Respinto il ricorso di un automobilista, accusati di lesioni per aver provocato un sinistro stradale, che invocava la revoca tacita della costituzione di parte civile da parte della danneggiata

La ratio della disciplina della revoca tacita della costituzione di parte civile in mancanza delle conclusioni di quest’ultima si incentra sulla necessità di acquisire processualmente le richieste ferme e precise da parte del danneggiato, trattandosi di pretesa civilistica e che, di conseguenza, di revoca si può parlare solo se la parte civile non precisi in alcun modo le sue conclusioni nella fase della discussione e manchi alcuna traccia scritta dei termini delle sue conclusioni.

Lo ha chiarito la cassazione con la sentenza n. 25754/2021 evidenziando una certa “elasticità” della giurisprudenza di legittimità nella interpretazione degli artt. 82 e 523, comma 2, c.p.p., che riconosce la revoca tacita della costituzione solo nel caso in cui la parte civile non abbia effettivamente presenziato all’udienza di discussione. Ciò che è essenziale è che la parte civile confermi le proprie richieste all’esito dell’istruzione dibattimentale.

Nel caso in esame gli Ermellini si sono pronunciati sul ricorso di un automobilista che ritenuto responsabile, agli effetti penali e civili, in relazione al reato di cui all’art. 590 commi 1,2,3 cod. pen. perché, per colpa generica e per violazione delle norme sulla sicurezza stradale (art. 141 comma 2 e 3 CDS) cagionava lesioni personali gravi a un’altra conducente.

In particolare alla guida della propria autovettura non arrestava tempestivamente il veicolo e non regolava la velocità in prossimità di un’intersezione e teneva una guida imprudente all’interno di un centro abitato cosicché, giunto all’altezza di un incrocio, urtava violentemente sulla fiancata destra l’autovettura antagonista, condotta dalla danneggiata, che stava attraversando l’incrocio provocandone il ribaltamento e lesioni, consistite in trauma cranico e facciale, ecchimosi periorbitaria destra con una malattia giudicata guaribile in giorni 10.

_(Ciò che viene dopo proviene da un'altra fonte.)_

Lemma remote_async_dispatch_excludes_driver_witness :
  exists fs : list Future,
    fst (_run_workers "execute_model" [] true None [] (mkCluster pool4 []))
    = Ok (Futures fs) /\
    map fut_worker fs = map index (remote_workers pool4) /\
    Forall (fun f => fut_method f = "execute_model") fs /\
    List.length fs = (List.length pool4 - 1)%nat /\
    Forall (fun h => role h = remote) (remote_workers pool4) /\
    wtrace (snd (_run_workers "execute_model" [] true None []
                   (mkCluster pool4 [])))
    = [] ++ map (invoke "execute_model" [] []) (remote_workers pool4) /\
    Forall (fun e => is_completion e = false)
           (map (invoke "execute_model" [] []) (remote_workers pool4)).
Proof.
  apply (remote_async_dispatch_excludes_driver (mkCluster pool4 [])
           "execute_model" [] [] None).
  reflexivity.
Defined.

Example remote_async_dispatch_pool4 :
  fst (_run_workers "execute_model" [] true None [] (mkCluster pool4 []))
  = Ok (Futures [mkFuture 1 "execute_model";
                 mkFuture 2 "execute_model";
                 mkFuture 3 "execute_model"]).
Proof. reflexivity. Qed.

(** ** Ordering on the worker side of the modelled transport *)

Lemma gather_ok_resolved (op : string) (args : list value) (kw : kwargs)
    (p : list WorkerHandle) (rs : list reply) :
  gather op args kw p = Ok rs ->
  forall h, In h p -> resolve op args kw h = WDone (index h) op.
Proof.
  revert rs. induction p as [| h0 p IH]; intros rs Hg h Hin.
  - destruct Hin.
  - cbn in Hg. destruct (endpoint h0 op args kw) as [r | cause] eqn:E;
      [| discriminate Hg].
    destruct (gather op args kw p) as [rs' | e] eqn:G; [| discriminate Hg].
    destruct Hin as [<- | Hin].
    + unfold resolve. now rewrite E.
    + now apply (IH rs').
Qed.

Lemma prefix_without (A : Type) (x : A) (l1 l2 pre post : list A) :
  l1 ++ l2 = pre ++ x :: post ->
  ~ In x l1 ->
  exists pre', pre = l1 ++ pre' /\ l2 = pre' ++ x :: post.
Proof.
  revert pre. induction l1 as [| a l1 IH]; intros pre Heq Hnot.
  - exists pre. now split.
  - destruct pre as [| b pre]; cbn in Heq.
    + injection Heq as -> _. exfalso. apply Hnot. now left.
    + injection Heq as <- Heq.
      destruct (IH pre Heq) as [pre' [-> Hl2]].
      * intros Hin. apply Hnot. now right.
      * exists pre'. now split.
Qed.

Lemma sync_round_has_no_other_invocation (op op' : string)
    (args args' : list value) (kw kw' : kwargs) (p : list WorkerHandle)
    (j : nat) :
  op <> op' ->
  ~ In (WInvoke j op' args' kw')
       (map (invoke op args kw) p ++ map (resolve op args kw) p).
Proof.
  intros Hop Hin. apply in_app_or in Hin. destruct Hin as [Hin | Hin];
    apply in_map_iff in Hin; destruct Hin as [h [Hh _]].
  - unfold invoke in Hh. injection Hh as _ Hh _ _. contradiction.
  - unfold resolve in Hh. destruct (endpoint h op args kw); discriminate Hh.
Qed.

(** On the modelled transport the order holds worker by worker: when the
    warm-up operation is invoked on some worker, every worker of the pool
    has completed its cache initialization. *)
Theorem warm_up_after_every_worker_initialized
    (num_gpu_blocks : Z) (w : world cluster) (pre post : list wevent)
    (j : nat) (args : list value) (kw : kwargs) :
  wtrace (transport (snd (initialize_cache num_gpu_blocks w)))
  = wtrace (transport w)
    ++ pre ++ WInvoke j "compile_or_warm_up_model" args kw :: post ->
  forall h, In h (pool (transport w)) ->
            In (WDone (index h) "initialize_cache") pre.
Proof.
  intros Heq h Hin.
  set (round := map (invoke "initialize_cache" [VInt num_gpu_blocks] [])
                    (pool (transport w))
                ++ map (resolve "initialize_cache" [VInt num_gpu_blocks] [])
                       (pool (transport w))).
  assert (Hnot : ~ In (WInvoke j "compile_or_warm_up_model" args kw) round)
    by (apply sync_round_has_no_other_invocation; discriminate).
  destruct (gather "initialize_cache" [VInt num_gpu_blocks] []
              (pool (transport w))) as [rs | e] eqn:G.
  - assert (E1 : _run_workers "initialize_cache" [VInt num_gpu_blocks]
                   false None [] (transport w)
                 = (Ok (Results rs),
                    mkCluster (pool (transport w))
                      (wtrace (transport w) ++ round))).
    { cbn. unfold dispatch_all_sync. now rewrite G. }
    assert (Hafter :
              wtrace (transport (snd (initialize_cache num_gpu_blocks w)))
              = (wtrace (transport w) ++ round)
                ++ map (invoke "compile_or_warm_up_model" [] [])
                       (pool (transport w))
                ++ map (resolve "compile_or_warm_up_model" [] [])
                       (pool (transport w))).
    { destruct (_run_workers "compile_or_warm_up_model" [] false None []
                  (mkCluster (pool (transport w))
                     (wtrace (transport w) ++ round)))
        as [[r' | e'] t'] eqn:E2.
      - rewrite (initialize_cache_succeeds _ _ _ _ _ _ E1 E2).
        cbn in E2. unfold dispatch_all_sync in E2. cbn in E2.
        injection E2 as _ <-. reflexivity.
      - rewrite (initialize_cache_warm_up_fails _ _ _ _ _ _ E1 E2).
        cbn in E2. unfold dispatch_all_sync in E2. cbn in E2.
        injection E2 as _ <-. reflexivity. }
    rewrite Hafter, <- app_assoc in Heq. apply app_inv_head in Heq.
    destruct (prefix_without _ _ _ _ _ _ Heq Hnot) as [pre' [-> _]].
    apply in_or_app. left. apply in_or_app. right.
    rewrite <- (gather_ok_resolved _ _ _ _ _ G h Hin).
    now apply in_map.
  - assert (E1 : _run_workers "initialize_cache" [VInt num_gpu_blocks]
                   false None [] (transport w)
                 = (Raise e,
                    mkCluster (pool (transport w))
                      (wtrace (transport w) ++ round))).
    { cbn. unfold dispatch_all_sync. now rewrite G. }
    rewrite (initialize_cache_init_fails _ _ _ _ E1) in Heq.
    cbn [snd transport wtrace] in Heq. apply app_inv_head in Heq.
    exfalso. apply Hnot. rewrite Heq. apply in_or_app. right. now left.
Qed.

(** In the out-of-memory scenario no worker is ever asked to warm up: each
    of the four workers is invoked once, for the cache initialization, and
    each invocation is resolved before the failure surfaces. *)
Example out_of_memory_worker_history :
  wtrace (transport (snd (initialize_cache 80 (start pool4_oom))))
  = [WInvoke 0 "initialize_cache" [VInt 80] [];
     WInvoke 1 "initialize_cache" [VInt 80] [];
     WInvoke 2 "initialize_cache" [VInt 80] [];
     WInvoke 3 "initialize_cache" [VInt 80] [];
     WDone 0 "initialize_cache";
     WDone 1 "initialize_cache";
     WFailed 2 "initialize_cache" "out of memory";
     WDone 3 "initialize_cache"].
Proof. reflexivity. Qed.

(** * Further properties of the class *)

Import Scenarios.

(** ** More on the reduction of the reports *)

Lemma running_min_is_minimum (r : Z * Z) (rs : list (Z * Z)) :
  In (running_min (fst r) (map fst rs)) (map fst (r :: rs)) /\
  (forall p, In p (r :: rs) -> running_min (fst r) (map fst rs) <= fst p).
Proof.
  split.
  - cbn [map].
    destruct (running_min_attained (fst r) (map fst rs)) as [-> | Hin];
      [now left | now right].
  - intros p [<- | Hin].
    + apply running_min_le_start.
    + apply running_min_lower_bound. now apply in_map.
Qed.

Lemma min_loop_none (cur : Z) (rs : list reply) :
  In RNone rs -> min_loop cur rs = Raise TypeError.
Proof.
  revert cur. induction rs as [| b rs IH]; intros cur Hin.
  - destruct Hin.
  - destruct b as [| g c]; cbn.
    + reflexivity.
    + destruct Hin as [Hb | Hin]; [discriminate Hb | now apply IH].
Qed.

Lemma min_first_none (rs : list reply) :
  In RNone rs -> min_first (Results rs) = Raise TypeError.
Proof.
  destruct rs as [| b rs]; intros Hin.
  - destruct Hin.
  - destruct b as [| g c]; cbn.
    + reflexivity.
    + destruct Hin as [Hb | Hin]; [discriminate Hb | now apply min_loop_none].
Qed.

Lemma replies_well_formed_or_none (rs : list reply) :
  In RNone rs \/ exists reports, rs = map blocks reports.
Proof.
  induction rs as [| b rs [Hnone | [reports ->]]].
  - right. now exists [].
  - left. now right.
  - destruct b as [| g c].
    + left. now left.
    + right. now exists ((g, c) :: reports).
Qed.

Lemma min_first_ok_inv (r : run_result) (g : Z) :
  min_first r = Ok g ->
  exists reports, reports <> [] /\ r = Results (map blocks reports).
Proof.
  destruct r as [rs | fs]; intros Hmin.
  - destruct (replies_well_formed_or_none rs) as [Hnone | [reports ->]].
    + rewrite (min_first_none _ Hnone) in Hmin. discriminate Hmin.
    + exists reports. split; [| reflexivity].
      intros ->. discriminate Hmin.
  - destruct fs; discriminate Hmin.
Qed.

Lemma Forall2_In_right (A B : Type) (R : A -> B -> Prop)
    (l1 : list A) (l2 : list B) (y : B) :
  Forall2 R l1 l2 -> In y l2 -> exists x, In x l1 /\ R x y.
Proof.
  induction 1 as [| a b l1 l2 Hab _ IH]; intros Hin.
  - destruct Hin.
  - destruct Hin as [<- | Hin].
    + exists a. split; [now left | exact Hab].
    + destruct (IH Hin) as [x [Hx Hr]]. exists x. split; [now right | exact Hr].
Qed.

(** X1.  A failure of the dispatch is not caught by
    [determine_num_available_blocks]: the call raises that same exception,
    its history is the call and its failure, and the transport is left as
    the failed dispatch left it. *)
Theorem determine_num_available_blocks_dispatch_failure
    {T : Type} `{DistributedGPUExecutor T} (w : world T) (e : exn) (t : T) :
  _run_workers "determine_num_available_blocks" [] false None []
    (transport w) = (Raise e, t) ->
  determine_num_available_blocks w
  = (Raise e,
     mkWorld
       (trace w
        ++ [ECall "determine_num_available_blocks" [] [] false None;
            ERaise "determine_num_available_blocks" e])
       t).
Proof.
  intros E. unfold determine_num_available_blocks, bind at 1.
  now rewrite (call_run_workers_raise _ _ _ _ _ _ _ _ E).
Qed.

Lemma determine_num_available_blocks_dispatch_failure_witness :
  determine_num_available_blocks (start pool4_no_report)
  = (Raise (WorkerExecutionError 1 "determine_num_available_blocks"
              "device lost"),
     mkWorld
       (trace (start pool4_no_report)
        ++ [ECall "determine_num_available_blocks" [] [] false None;
            ERaise "determine_num_available_blocks"
              (WorkerExecutionError 1 "determine_num_available_blocks"
                 "device lost")])
       (snd (dispatch "determine_num_available_blocks" [] false None []
               (transport (start pool4_no_report))))).
Proof.
  apply (determine_num_available_blocks_dispatch_failure
           (start pool4_no_report)).
  reflexivity.
Defined.

(** X2.  When some worker's answer to the block query is [None] instead of a
    pair of counts, [determine_num_available_blocks] raises [TypeError],
    wherever that answer stands among the others. *)
Theorem determine_num_available_blocks_malformed_report
    {T : Type} `{DistributedGPUExecutor T}
    (w : world T) (rs : list reply) (t : T) :
  _run_workers "determine_num_available_blocks" [] false None []
    (transport w) = (Ok (Results rs), t) ->
  In RNone rs ->
  fst (determine_num_available_blocks w) = Raise TypeError.
Proof.
  intros E Hnone.
  rewrite (determine_num_available_blocks_unfold _ _ _ E).
  cbn [fst]. now rewrite (min_first_none _ Hnone).
Qed.

Lemma determine_num_available_blocks_malformed_report_witness :
  fst (determine_num_available_blocks (start pool4_silent))
  = Raise TypeError.
Proof.
  apply (determine_num_available_blocks_malformed_report
           (start pool4_silent)
           [RBlocks 100 7; RBlocks 80 3; RBlocks 120 0; RNone]
           (snd (dispatch "determine_num_available_blocks" [] false None []
                   (transport (start pool4_silent))))).
  - reflexivity.
  - right. right. right. now left.
Defined.

(** X3.  The negotiated size does not depend on the order of the workers:
    two runs whose reports are permutations of each other end with the same
    result. *)
Theorem determine_num_available_blocks_order_independent
    {T : Type} `{DistributedGPUExecutor T}
    (w1 w2 : world T) (reports1 reports2 : list (Z * Z)) (t1 t2 : T) :
  _run_workers "determine_num_available_blocks" [] false None []
    (transport w1) = (Ok (Results (map blocks reports1)), t1) ->
  _run_workers "determine_num_available_blocks" [] false None []
    (transport w2) = (Ok (Results (map blocks reports2)), t2) ->
  Permutation reports1 reports2 ->
  fst (determine_num_available_blocks w1)
  = fst (determine_num_available_blocks w2).
Proof.
  intros E1 E2 Hperm.
  rewrite (determine_num_available_blocks_unfold _ _ _ E1).
  rewrite (determine_num_available_blocks_unfold _ _ _ E2).
  cbn [fst]. f_equal.
  destruct reports1 as [| r1 rs1], reports2 as [| r2 rs2].
  - reflexivity.
  - apply Permutation_nil in Hperm. discriminate Hperm.
  - apply Permutation_sym, Permutation_nil in Hperm. discriminate Hperm.
  - rewrite !min_first_blocks. f_equal.
    destruct (running_min_is_minimum r1 rs1) as [Hin1 Hlow1].
    destruct (running_min_is_minimum r2 rs2) as [Hin2 Hlow2].
    apply in_map_iff in Hin1. destruct Hin1 as [p1 [Hp1 Hin1]].
    apply in_map_iff in Hin2. destruct Hin2 as [p2 [Hp2 Hin2]].
    pose proof (Hlow2 p1 (Permutation_in _ Hperm Hin1)) as L2.
    pose proof (Hlow1 p2 (Permutation_in _ (Permutation_sym Hperm) Hin2))
      as L1.
    lia.
Qed.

Nel rivolgersi alla Suprema Corte il ricorrente deduceva violazione di legge atteso che la costituzione di parte civile doveva essere dichiarata revocata ex art. 82 comma 2 cod.proc.pen. in quanto la parte civile non aveva presentato le conclusioni scritte ex art. 523 cod.proc.pen.. Lamentava, in concreto, che le conclusioni scritte all’udienza del 30.10.2017 non erano state presentate dalla parte civile o dal procuratore speciale ma da un legale che non aveva mai avuto i poteri del procuratore speciale nonostante si fosse definito come tale. Non contestava, in altri termini, il deposito delle conclusioni scritte da parte di un sostituto processuale ma la sottoscrizione delle medesime conclusioni scritte da parte di un Avvocato che non era procuratore speciale.

La Cassazione, tuttavia, nel respingere le doglianze proposte, ha sottolineato che, ai sensi dell’art. 82, comma 2, c.p.p., la costituzione della parte civile nel processo penale deve intendersi revocata “se la parte civile non presenta le conclusioni a norma dell’art. 523 c.p.p., vale a dire in sede di discussione, per iscritto e con la determinazione dell’ammontare dei danni di cui si chiede il risarcimento, giusto il disposto dell’art.523, comma 2,c.p.p. .

Nel caso di specie, come emergeva dal verbale dell’udienza, consultabile in ragione della natura della censura, il difensore delle parti civili aveva concluso oralmente richiamando le conclusioni scritte, sia pure non sottoscritte dalla parte civile personalmente, già depositate in precedenza ed idonee ad assicurare al processo una stabile documentazione delle richieste della parte danneggiata, chiedendo al giudice di affermare la penale responsabilità dell’imputato e di condannarlo al risarcimento dei danni, in solido con la società assicuratrice. Sussistendo, pertanto, nel verbale la prova scritta delle conclusioni in termini precisi, poteva affermarsi che la condotta delle parti civili non integrava la revoca presunta dell’avvenuta costituzione, ai sensi del citato art. 82, comma 2, c.p.p.